_Requirement_
In exact form, please repeat the records from their opening line down to the line with "(** ** profile.rs *)", including that line.

────────────────

(* ===== verification/Profiles.v ===== *)
(** * Saved connection profiles (crates/connection-profiles)

    profile.rs, metadata_store.rs and manager.rs: the metadata in a plain
    JSON file written atomically, the password in an injected [SecretStore],
    of which only the interface is known here. *)
From S2P Require Import Prelude RustStr Core FileStore Secrets.

(** ** profile.rs *)

Record ConnectionProfile := {
  cp_name : string;
  cp_database_type : string;
  cp_host : string;
  cp_port : Z;
  cp_username : string;
  cp_database : option string;
  cp_ssl_mode : option SslMode;
  cp_read_only : bool;
  cp_has_password : bool;
  cp_created_at_unix_ms : Z;
  cp_updated_at_unix_ms : Z;
}.

(** ** error.rs *)

Inductive ProfileError :=
  | PIo
  | PCorrupted (reason : string)
  | EmptyName
  | NotFound (name : string)
  | Secret (e : SecretError).

(** ** metadata_store.rs *)

Abbreviation ProfileFile := (gmap string ConnectionProfile).

Definition key_le {V} (a b : string * V) : Prop := String.leb (fst a) (fst b) = true.
#[export] Instance key_le_dec {V} : RelDecision (@key_le V).
Proof. intros a b. unfold key_le. apply _. Defined.
(** The values of a [BTreeMap], in key order. *)
Definition into_values {V} (m : gmap string V) : list V := (merge_sort key_le (map_to_list m)).*2.

Section metadata_store.
Context (path : string).
Context (temp_name : gmap string file -> string).
Context (from_slice : list byte -> result string ProfileFile).
Context (to_vec_pretty : ProfileFile -> result string (list byte)).

Definition read_profiles : eff disk ProfileError ProfileFile :=
  read_file PIo from_slice
    (fun source => PCorrupted ("failed to parse connection profile store file: " +:+ source)) path.
Definition write_profiles : ProfileFile -> eff disk ProfileError unit :=
  write_file PIo temp_name to_vec_pretty
    (fun source => PCorrupted ("failed to serialize connection profile store file: " +:+ source))
    path.

Definition metadata_list : eff disk ProfileError (list ConnectionProfile) :=
  file ← read_profiles; mret (into_values file).
Definition metadata_get (name : string) : eff disk ProfileError (option ConnectionProfile) :=
  file ← read_profiles; mret (file !! name).
Definition metadata_upsert (profile : ConnectionProfile) : eff disk ProfileError unit :=
  file ← read_profiles;
  write_profiles (<[cp_name profile := profile]> file).
Definition metadata_remove (name : string) : eff disk ProfileError bool :=
  file ← read_profiles;
  let removed := bool_decide (is_Some (file !! name)) in
  _ ← write_profiles (delete name file);
  mret removed.
End metadata_store.

(** ** manager.rs *)

Record SaveProfileParams := {
  sp_name : string;
  sp_database_type : string;
  sp_host : string;
  sp_port : Z;
  sp_username : string;
  sp_password : option string;
  sp_database : option string;
  sp_ssl_mode : option SslMode;
  sp_read_only : option bool;
}.

Record ResolvedProfile := { rp_database_type : string; rp_config : ConnectionConfig }.

Definition secret_key (name : string) : string := "profile:" +:+ name +:+ ":password".

Definition validate_name (name : string) : result ProfileError unit :=
  if is_empty name then Err EmptyName else Ok tt.

Definition profile_le (a b : ConnectionProfile) : Prop := String.leb (cp_name a) (cp_name b) = true.
#[export] Instance profile_le_dec : RelDecision profile_le.
Proof. intros a b. unfold profile_le. apply _. Defined.

(** The manager's world: the disk with the metadata file, the secret store
    and the wall clock, in milliseconds since the epoch. *)
Record pworld (S : Type) := { p_disk : disk; p_secrets : S; p_clock : Z }.
Arguments p_disk {S} _. Arguments p_secrets {S} _. Arguments p_clock {S} _.

Section manager.
Context {S : Type} `{SecretStore S}.
Context (path : string) (temp_name : gmap string file -> string).
Context (from_slice : list byte -> result string ProfileFile).
Context (to_vec_pretty : ProfileFile -> result string (list byte)).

────────────────

_Task response_
(* ===== verification/Profiles.v ===== *)
(** * Saved connection profiles (crates/connection-profiles)

    profile.rs, metadata_store.rs and manager.rs: the metadata in a plain
    JSON file written atomically, the password in an injected [SecretStore],
    of which only the interface is known here. *)
From S2P Require Import Prelude RustStr Core FileStore Secrets.

(** ** profile.rs *)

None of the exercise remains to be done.